The enactment of the mandatory sentencing also prevents criminals from committing offences because the thought of a harsh penalty will have a restrictive result. Locking up of the offenders saves the offenders the trouble of living amongst the troublesome elements in the same time conserving the scarce enforces resources without losing the benefit (Bagaric & Pathinayake, 2013).

Finally, evidence has greatly supported the conclusions. The supports of the mandatory sentencing draw their arguments from the United States where, the crime rate dropped significantly in the 1990s in all offences and it is thought the drop has been contributed by mandatory sentencing. This evidence in mind, the mandatory sentencing in 1996 was also expected to reduce the crime rate significantly (Flynn, 2000).

5.0 Criticisms of Mandatory Sentencing

Those opposed to mandatory sentencing have argued that the act did not eliminate the disparities in sentencing since they have not eliminated the sentencing through the discretion of the judges. This according to the law council of Australia has just shifted the discretion to the prosecutors from the judges (Bates, 2011). Due to lack of training to sentence, it is very likely that the Prosecutors may not exercise the discretion in a transparent way. Critics assertion that those prosecutors who aim to achieve something from fruitful convictions do not have the motivation to act on the discretion in a responsible manner (Bernick & Larkin, 2014).

The other critics of the law in Western Australia are that the sentencing does not reduce the rate of crime (Greenwood, et al., 1994). The amount of evidence obviously illustrates that the use of mandatory sentences have neither shown the effects in the short run, nor is it clear that the mandatory sentencing has reduced criminality via prostration. In many drug related offences for instance, if an offender is incapacitated, another one will take their place through what is called the replacement effect (Bernick & Larkin, 2014)..
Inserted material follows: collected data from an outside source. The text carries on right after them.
(** A handler that finds nothing new. *)
Lemma wb_effect_none e :
  credit_inv e → desc_wb_cidx (ring (dq e)) = cidx (ring (dq e)) → wb_effect 0 e e.
Proof.
  intros Hi E. split; try done.
  - by intros cb ?%elem_of_nil.
  - intros cb Hcb. apply pending_kept; [|by apply (pend_submitted _ Hi)|done].
    apply (lists_known _ Hi), elem_of_app. by left.
Qed.

Lemma wb_effect_ext k e e1 e2 : wb_effect k e e1 → dq e2 = dq e1 → reqs e2 = reqs e1 → wb_effect k e e2.
Proof. intros [] E1 E2. split; rewrite ?E1, ?E2; done. Qed.

(** The completions are distributed over the pending requests. *)
Lemma req_update_effect e e1 c :
  credit_inv e → in_flight (dq e) < 2 ^ 16 → 0 < c <= in_flight (dq e) →
  reqs e1 = reqs e → conf (dq e1) = conf (dq e) → pend_list (dq e1) = pend_list (dq e) →
  work_list (dq e1) = work_list (dq e) → credit (ring (dq e1)) = credit (ring (dq e)) →
  desc (ring (dq e1)) = desc (ring (dq e)) → pidx (ring (dq e1)) = pidx (ring (dq e)) →
  desc_wb_cidx (ring (dq e1)) = desc_wb_cidx (ring (dq e)) →
  cidx (ring (dq e1)) = desc_wb_cidx (ring (dq e)) →
  ∃ k, wb_effect k e (req_update_pend c e1).
Proof.
  intros Hi Hf Hc Er Ecf Ep Ew Ecr Ed Epx Ewb Ecx. unfold req_update_pend.
  rewrite Ecr, (credit_sum e) by (done || lia). pose proof (credit_nonneg _ Hi).
  destruct (update_pend_loop_spec (pend_list (dq e1)) (c + credit (ring (dq e))) e1)
    as (k & c' & e' & -> & (Hs & Hp & _ & _ & _ & _ & Hdone & Hother & Hrest)); [done| | |lia|].
  { rewrite Ep, Ew. apply Hi. }
  { intros cb Hcb. rewrite Ep in Hcb. unfold req_of. rewrite Er.
    split; [apply (lists_known _ Hi), elem_of_app; by left|by apply (pend_submitted _ Hi)]. }
  destruct Hs as (Hring & Hconf & _ & Hwork & _). rewrite Ep in *.
  exists k. split; cbn; rewrite ?Hring; try congruence.
  - by split_and!.
  - intros cb Hcb. rewrite Hdone by done. by rewrite Er.
  - intros cb Hcb. rewrite Hother by done. by rewrite Er.
  - intros cb Hcb. destruct (Hrest cb Hcb) as (n & Hn & ->). exists n. unfold req_of in *. by rewrite Er in *.
Qed.

Lemma writeback_effect e :
  ring_wf (dq e) → credit_inv e →
  0 <= desc_wb_cidx (ring (dq e)) < rngsz (conf (dq e)) → consumed (dq e) <= in_flight (dq e) →
  ∃ k, wb_effect k e (descq_mm_n_h2c_wb e).2.
Proof.
  intros Hwf Hi Hhw Hle. pose proof Hwf as [Hr Hp Hc _ _]. unfold descq_mm_n_h2c_wb.
  destruct (Z.eqb_spec (pidx (ring (dq e))) (cidx (ring (dq e)))) as [E|_].
  { exists 0%nat. apply wb_effect_none; [done|].
    assert (in_flight (dq e) = 0) as E0 by (unfold in_flight; by rewrite E, Z.sub_diag, Z.mod_0_l by lia).
    rewrite E0 in Hle. unfold consumed in Hle. rewrite index_diff in Hle by lia. cbn [snd]. zcmp; lia. }
  destruct (Z.eqb_spec (desc_wb_cidx (ring (dq e))) (cidx (ring (dq e)))) as [E|En].
  { exists 0%nat. by apply wb_effect_none. }
  assert (0 < consumed (dq e)) as Hpos by (unfold consumed in *; rewrite index_diff in * by lia; zcmp; lia).
  destruct (descq_wb_credit_spec (dq e) (desc_wb_cidx (ring (dq e)))) as (q' & -> & -> & Hwf' & Hif);
    [done..|]. fold (consumed (dq e)). cbv zeta. cbn [snd].
  set (q' := set ring _ _). set (e1 := if _ && _ then _ else _).
  assert (dq e1 = q' ∧ reqs e1 = reqs e) as [E1 E2] by (unfold e1; by case_match).
  pose proof (in_flight_range _ Hwf).
  destruct (req_update_effect e e1 (consumed (dq e))) as [k Hk]; rewrite ?E1, ?E2; try done; [lia|].
  exists k. apply (wb_effect_ext k e _ _ Hk);
    [exact (proj1 (intr_coal_update_same _))|exact (proj2 (intr_coal_update_same _))].
Qed.

(** The data of a request never change, its entry is never lost. *)
Lemma wb_effect_req k e e' cb :
  wb_effect k e e' →
  same_data (req_of e cb) (req_of e' cb) ∧ offset (req_of e' cb) = offset (req_of e cb) ∧
  count (req_of e' cb) = count (req_of e cb) ∧ (is_Some (reqs e' !! cb) → is_Some (reqs e !! cb)).
Proof.
  intros Hw. destruct (decide (cb ∈ pend_list (dq e))) as [Hin|Hout].
  - rewrite <- (take_drop k (pend_list (dq e))) in Hin. unfold req_of.
    apply elem_of_app in Hin as [Hin|Hin].
    + rewrite (we_done _ _ _ Hw cb Hin). by destruct (reqs e !! cb).
    + destruct (we_rest _ _ _ Hw cb Hin) as (n & _ & ->). by destruct (reqs e !! cb).
  - unfold req_of. by rewrite (we_other _ _ _ Hw cb Hout).
Qed.

(** Requests outside the pending list are untouched. *)
Lemma wb_effect_other k e e' cb : wb_effect k e e' → cb ∉ pend_list (dq e) → req_of e' cb = req_of e cb.
Proof. intros Hw Hn. unfold req_of. by rewrite (we_other _ _ _ Hw cb Hn). Qed.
Finally, critics of the act have maintained that the law is not cost effective since the conviction of the offender has a bigger consequences than the harshness of penalty. If for instance, the effect of one year sentence is the same as that of five years, then according to the critics, the offender will suffer unnecessary pain for four years. It therefore ends up wasting scarce resources (Bessant, 2000)

6.0 Conclusion

Mandatory sentencing has been in operation in many jurisdictions for a very long time. In Western Australia, however, the law was introduced in 1996, especially to deal with cases of repeat offenders. There has been a lot of debate on whether the law has had a positive impact of reducing the level of crimes. The debate is ongoing with those who advocate for the mandatory sentencing as well as those opposing having strong arguments. There are those also who question the exercising of discretion by the judges and the prosecutors. As we move forward, it will be interesting to see whether the mandatory sentencing will be done away with the same way death penalties were abolished or they will be strengthened further as proposed in the 2013 amendment.

References

Bagaric, M., & Pathinayake, A. (2013). The paradox of parity in sentencing in Australia: The pursuit of equal justice that highlights the futility of consistency in sentencing. The Journal of Criminal Law, 77(5): 399–416. doi:10.1350/jcla.2013.77.5.866

Bates, C. N. (2011). An examination of sentencing levels and mandatory minimums. Nova Science Pub.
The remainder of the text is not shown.